I’m not even going to pretend that I do not shop in plus size stores. I do. I have an as-yet-unused Christmas gift card to Lane Bryant in my kitchen drawer. It’s all true. I am still a plus sized girl. But what I couldn’t figure out is how they knew to market to me. I didn’t put my weight or clothing size in my profile. I didn’t mention anywhere that I was size XL (say it with me now, “for Xtra Lovely”). How did they know to send me this? Where did they get their informa……
My photo.
These bitches looked up all the Nashville females and then looked at their photos to see if they were fat. I have a decent photograph on my page. I didn’t realize I looked all, you know, like I needed to be marketed trendy, plus sized clothes. You know, when you’re overweight, especially if you’ve been that way for at least ten years, you just kind of get used to seeing yourself. It’s not that you can’t see that you need to drop some weight, but when you see photos of yourself, or worse, on video, it’s a little startling. I guess no one sees herself the way others see her. I just finished a play called “Spoon River Anthology” and I wore this outfit that I thought was kind of flattering. But then I saw the photos from the show and said, “good lord, is that I what I look like?” But you know, a lot of people say that, even the thin ones. It’s weird. Reality vs. perception. And not just when it comes to looks. I was recently involved in a discussion about astrology and learned that your sun sign general description, what you would think of as “your sign,” (Virgo, in my case) is the way you are inside, or the way you see yourself. Your moon sign, or rising sign, (Saggitarius in my case, a trait I share with Elvis) is the way others see you, or the way you present yourself to the world. Virgo and Sagg are two very different signs. Am I really two entirely different people? Neat and anal on the outside, soft and chewy on the inside? Thin and confident on the inside, chunky and second-guessing on the out? I always thought what you see is what you get with me, except for the weight. I am more than what I weigh. Wait, that’s not… I mean I am more as a person that my weight. Not that I weigh more than I’ve been… no… forget it.

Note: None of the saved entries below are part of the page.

(* ===== verification/SamlSample.v ===== *)
(** * A response, end to end

    A library instance and a signed response on which the theorems of [SamlFacts] apply, and some
    responses that are refused. *)

From S2P Require Import Prelude Text Utf8 Auth Vault Directory Instant Xml Saml SamlFacts.
Local Open Scope Z_scope.

(** ** Documents from trees *)

Inductive tree := Tree (k : NodeKind) (ts : list tree).

Fixpoint tree_size (t : tree) : nat :=
  let '(Tree _ ts) := t in S (foldr (fun t n => (tree_size t + n)%nat) 0%nat ts).

(** The arena of a tree whose root is at [self]. *)
Fixpoint arena (t : tree) (self : nat) (par next : option nat) : list NodeData :=
  let '(Tree k ts) := t in
  mkNode k par (match ts with [] => None | _ => Some (S self) end) next ::
  (fix go (ts : list tree) (i : nat) : list NodeData :=
     match ts with
     | [] => []
     | t :: ts' =>
         arena t i (Some self) (match ts' with [] => None | _ => Some (i + tree_size t)%nat end)
         ++ go ts' (i + tree_size t)%nat
     end) ts (S self).

Definition document (t : tree) : Document := mkDocument (arena (Tree NDocument [t]) 0 None None) 0.

Definition el (ns local : string) (attrs : list (string * string)) (ts : list tree) : tree :=
  Tree (NElement (mkElement (mkQName (Some ns) local)
         ((fun nv => mkAttribute (mkQName None nv.1) nv.2) <$> attrs))) ts.
Definition txt (t : string) : tree := Tree (NText t) [].

(** ** A signed response *)

Definition sample_idp : Idp := mkIdp "http://idp" "https://idp/sso" [[x01]].
Definition sample_sp : ServiceProvider :=
  mkSP sample_idp "https://wa/api/saml/metadata" "https://wa/api/saml/acs" "sid" 60 [x2a].

Definition sample_signature (uri : string) : tree :=
  el NS_DSIG "Signature" [] [
    el NS_DSIG "SignedInfo" [] [
      el NS_DSIG "CanonicalizationMethod" [("Algorithm"%string, EXC_C14N)] [];
      el NS_DSIG "SignatureMethod" [("Algorithm", "http://www.w3.org/2001/04/xmldsig-more#rsa-sha256")%string] [];
      el NS_DSIG "Reference" [("URI"%string, uri)] [
        el NS_DSIG "Transforms" [] [el NS_DSIG "Transform" [("Algorithm"%string, ENVELOPED)] [];
                                    el NS_DSIG "Transform" [("Algorithm"%string, EXC_C14N)] []];
        el NS_DSIG "DigestMethod" [("Algorithm", "http://www.w3.org/2001/04/xmlenc#sha256")%string] [];
        el NS_DSIG "DigestValue" [] [txt "AA=="]]];
    el NS_DSIG "SignatureValue" [] [txt "AA=="]].

Definition sample_response (request_id sid : string) : tree :=
  el NS_PROTOCOL "Response" [("Version", "2.0"); ("InResponseTo", request_id)]%string [
    el NS_PROTOCOL "Status" [] [el NS_PROTOCOL "StatusCode" [("Value"%string, STATUS_SUCCESS)] []];
    el NS_ASSERTION "Assertion" [("Version", "2.0"); ("ID", "_a"); ("IssueInstant", "1970-01-01T00:01:40Z")]%string [
      el NS_ASSERTION "Issuer" [] [txt "http://idp"];
      sample_signature "#_a";
      el NS_ASSERTION "Subject" [] [
        el NS_ASSERTION "SubjectConfirmation" [("Method"%string, BEARER)] [
          el NS_ASSERTION "SubjectConfirmationData"
            [("Recipient", "https://wa/api/saml/acs"); ("InResponseTo", request_id);
             ("NotOnOrAfter", "1970-01-01T00:05:00Z")]%string []]];
      el NS_ASSERTION "Conditions" [] [
        el NS_ASSERTION "AudienceRestriction" [] [
          el NS_ASSERTION "Audience" [] [txt "https://wa/api/saml/metadata"]]];
      el NS_ASSERTION "AuthnStatement" [] [];
      el NS_ASSERTION "AttributeStatement" [] [
        el NS_ASSERTION "Attribute" [("Name", "sid")%string] [
          el NS_ASSERTION "AttributeValue" [] [txt sid]]]]].

(** The Assertion and the Signature in it. *)
Definition sample_assertion : NodeId := 4%nat.
Definition sample_sig : NodeId := 7%nat.

Definition sample_request : string := "_0102".
Definition sample_sid_text : string := "S-1-5-21-100-200-300-1103".

(** One text that is a document, one key that signed it. *)
Definition sample_lib : SamlLib := {|
  xml_parse := fun s => if decide (s = "doc"%string) then Ok (document (sample_response sample_request sample_sid_text))
                        else Err "not well-formed"%string;
  base64_decode := fun s => Ok (String.list_byte_of_string s);
  base64_encode := String.string_of_list_byte;
  load_cert := fun _ => Ok ();
  verify_all := fun cert _ =>
    Ok [if decide (cert = [x01]) then Valid sample_sig [mkReference "#_a" (Some sample_assertion) true]
        else Invalid "bad signature"];
  hmac_sign := fun key msg => key ++ msg;
  hmac_verify := fun key msg tag => bool_decide (tag = key ++ msg);
  hmac_verify_sign := fun key msg => bool_decide_eq_true_2 _ eq_refl;
  deflate := id;
  form_pair := fun k v => k +:+ "=" +:+ v;
|}.

Definition sample_flow : string := snd (start (L:=sample_lib) sample_sp 100 [x01; x02]).

Definition sample_accept := accept (L:=sample_lib) sample_sp "do c" (Some sample_flow) 150 ∅.

Example accepted_witness :
  ∃ spent', sample_accept = (Ok (mkVerified sample_sid_text None), spent') ∧
    ∃ doc assertion, names_account sample_sp doc assertion sample_sid_text ∧
      ∃ sig, vouches (L:=sample_lib) sample_sp doc sig assertion.
Proof.
  destruct sample_accept as [r spent'] eqn:E.
  assert (r = Ok (mkVerified sample_sid_text None)) as -> by (apply (f_equal fst) in E; vm_compute in E; by rewrite <-E).
  exists spent'. split; [reflexivity|].
  destruct (accepted_is_vouched (L:=sample_lib) sample_sp "do c" (Some sample_flow) 150 ∅ _ spent' E)
    as (doc & root & assertion & rid & _ & _ & _ & _ & _ & _ & _ & _ & (sig & _ & Hv) & _ & _ & _ & _ & Hn).
  exists doc, assertion. split; [exact Hn|]. exists sig. exact Hv.
Defined.

(** Again a minute later, with another browser's response in between. *)
Example accepted_once_witness :
  ∃ e, fst (accept (L:=sample_lib) sample_sp "doc" (Some sample_flow) 210
    (run (L:=sample_lib) sample_sp [("other"%string, None, 160)] (snd sample_accept))) = Err e.
Proof.
  apply (response_accepted_once (L:=sample_lib) sample_sp "doc" (Some sample_flow) (Some sample_flow) 150 210 ∅
    (mkVerified sample_sid_text None)).
  - vm_compute. reflexivity.
  - lia.
  - repeat constructor; simpl; lia.
Defined.

Example flow_cookie_witness :
  flow_request (L:=sample_lib) sample_sp (Some sample_flow) 399 = Ok sample_request ∧
  flow_request (L:=sample_lib) sample_sp (Some sample_flow) 400 = refuse LOST.
Proof.
  split.
  - refine (flow_cookie_answers (L:=sample_lib) sample_sp 100 399 [x01; x02] _). vm_compute. split; discriminate.
  - refine (flow_cookie_answers (L:=sample_lib) sample_sp 100 400 [x01; x02] _). vm_compute. split; discriminate.
Defined.

(** A response with a second Assertion, one whose SID is not a SID, and one an hour late are refused. *)
Example refused_examples :
  check_response sample_sp
    (document (el NS_PROTOCOL "Response" [("Version", "2.0"); ("InResponseTo", "_0102")]%string [
       el NS_PROTOCOL "Status" [] [el NS_PROTOCOL "StatusCode" [("Value"%string, STATUS_SUCCESS)] []];
       el NS_ASSERTION "Assertion" [] [el NS_ASSERTION "Advice" [] [el NS_ASSERTION "Assertion" [] []]]])) 1
    "_0102" = refuse "the response must carry exactly one assertion" ∧
  assertion_sid sample_sp (document (sample_response sample_request "amy")) 4 =
    refuse (of_chars (to_chars "the sid attribute holds " ++ [quote] ++ to_chars "amy" ++ [quote] ++
              to_chars ", which is not a SID")) ∧
  check_assertion sample_sp (document (sample_response sample_request sample_sid_text)) 4
    sample_request 3600 = refuse "the assertion is not addressed to this proxy's sign-in, or it has expired".
Proof. split_and!; vm_compute; reflexivity. Qed.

So to make a long story even longer, I am not adding Flaunt to my friend list. Not because it’s for XL girls but because I don’t wear trendy clothes. Shout out to all my libarian and kindergarten teaching homies! Word! My denim jumper, wooden jewellry, sensible shoe wearing peeps! Woop!! Woop!!
T minus I don’t know I haven’t weighed in since last week and counting.
That’s me on the right. I got me some teeth.